Reputation: 33
I was just learning about encoding strings in python and after fidgeting with it a little, I got confused by the fact that the size of an empty string ('') is 0 in utf 8 and ascii but somehow 2 in utf 16? how come?
print(len(''.encode('utf16'))) # is 2
print(len(''.encode('utf8'))) # is 0
I guess a big part of the problem is that I don't understand how utf 16 works. I don't understand why encoding 'spam' in utf 16 would be 10 bytes long instead of just 8 bytes (2 bytes (16 bits) for each character). I'm assuming that the 2 bytes are needed in utf 16 as default for any string for padding or something?
*edit
I am NOT confused about the basics of how UTF 8 or UTF 16 work and differ in storing each individual characters. I am confused about how the absence of any characters (an empty string) would be stored in 2 bytes in UTF 16 but have 0 bytes in UTF 8. (as opposed to 1 byte or 0 for both)

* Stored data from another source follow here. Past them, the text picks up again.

Notation "x <- m ;; k" := (bind m (fun x => k))
  (at level 61, m at next level, right associativity).
Notation "m ;; k" := (bind m (fun _ => k))
  (at level 61, right associativity).

Definition lift {A} (r : Res A) : M A := fun w => (r, w).

Definition get_self : M VCFClass := fun w => (Ok (self w), w).

Definition modify_self (f : VCFClass -> VCFClass) : M unit :=
  fun w => (Ok tt, mkWorld (f (self w)) (disk w) (trace w) (stdout w)
                     (warnings w)).

Definition emit (evs : list Event) : M unit :=
  fun w => (Ok tt, mkWorld (self w) (disk w) (trace w ++ evs)%list (stdout w)
                     (warnings w)).

Definition print (p : Printed) : M unit :=
  fun w => (Ok tt, mkWorld (self w) (disk w) (trace w) (stdout w ++ [p])%list
                     (warnings w)).

(** An expression statement: the value is built and dropped. *)
Definition expr_stmt {A} (value : A) : M unit := ret tt.

Fixpoint for_each {A} (l : list A) (body : A -> M unit) : M unit :=
  match l with
  | [] => ret tt
  | x :: xs => body x ;; for_each xs body
  end.

Fixpoint lookup_str {A} (k : string) (l : list (string * A)) : option A :=
  match l with
  | [] => None
  | (k', v) :: rest => if String.eqb k k' then Some v else lookup_str k rest
  end.

Module Cyvcf2.

(** [VCF(path)]: a new handle at the first record, every sample active. *)
Definition VCF_open (path : string) : M VCF :=
  fun w => match lookup_str path (disk w) with
           | Some f =>
               (emit [EvOpen path] ;;
                ret (mkVCF f (file_samples f) (file_records f) None)) w
           | None => (Raise (OSError path), w)
           end.

(** [vcf.set_samples(samples)]: the active sample columns become those of
    the file that are requested; which records come is not changed. *)
Definition set_samples (v : VCF) (samples : list string) : M VCF :=
  emit [EvSetSamples samples] ;;
  ret (mkVCF (vcf_file v)
         (filter (fun s => existsb (String.eqb s) samples)
            (file_samples (vcf_file v)))
         (vcf_pending v) (vcf_threads v)).

(** [vcf.set_threads(n)]. *)
Definition set_threads (v : VCF) (n : Z) : VCF :=
  mkVCF (vcf_file v) (vcf_active v) (vcf_pending v) (Some n).

(** [vcf.get_header_type(key)["Description"]]. *)
Definition header_description (v : VCF) (key : string) : Res string :=
  match lookup_str key (file_header (vcf_file v)) with
  | Some d => Ok d
  | None => Raise (KeyError key)
  end.

(** [for var in self.vcf]: every pending record is read; the handle is
    left at the end of the stream. *)
Definition iterate : M (list Variant) :=
  o <- get_self ;;
  let recs := vcf_pending (vcf o) in
  emit (repeat EvRead (List.length recs)) ;;
  modify_self (with_vcf (mkVCF (vcf_file (vcf o)) (vcf_active (vcf o)) []
                           (vcf_threads (vcf o)))) ;;
  ret recs.

(** [zip(self.vcf, ids)]: a record is read before an id is asked for, so
    when the ids run out first one more record has been read. *)
Fixpoint zip_records (recs : list Variant) (ids : list Cell)
  : list (Variant * Cell) * (nat * list Variant) :=
  match recs with
  | [] => ([], (O, []))
  | v :: recs' =>
      match ids with
      | [] => ([], (1%nat, recs'))
      | i :: ids' =>
          let '(pairs, (n, rest)) := zip_records recs' ids' in
          ((v, i) :: pairs, (S n, rest))
      end
  end.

The link does not provide answer to my question.
Upvotes: 2
Views: 2328
Reputation: 91189
By default, Python includes a Byte Order Mark when encoding to UTF-16, but not when encoding to UTF-8.
>>> ''.encode('utf16')
b'\xff\xfe'
>>> ''.encode('utf8')
b''
You can suppress the BOM by explicitly specifying the byte order with a BE
(Big-Endian) or LE
(Little-Endian) suffix.
>>> ''.encode('utf-16-le')
b''
Upvotes: 5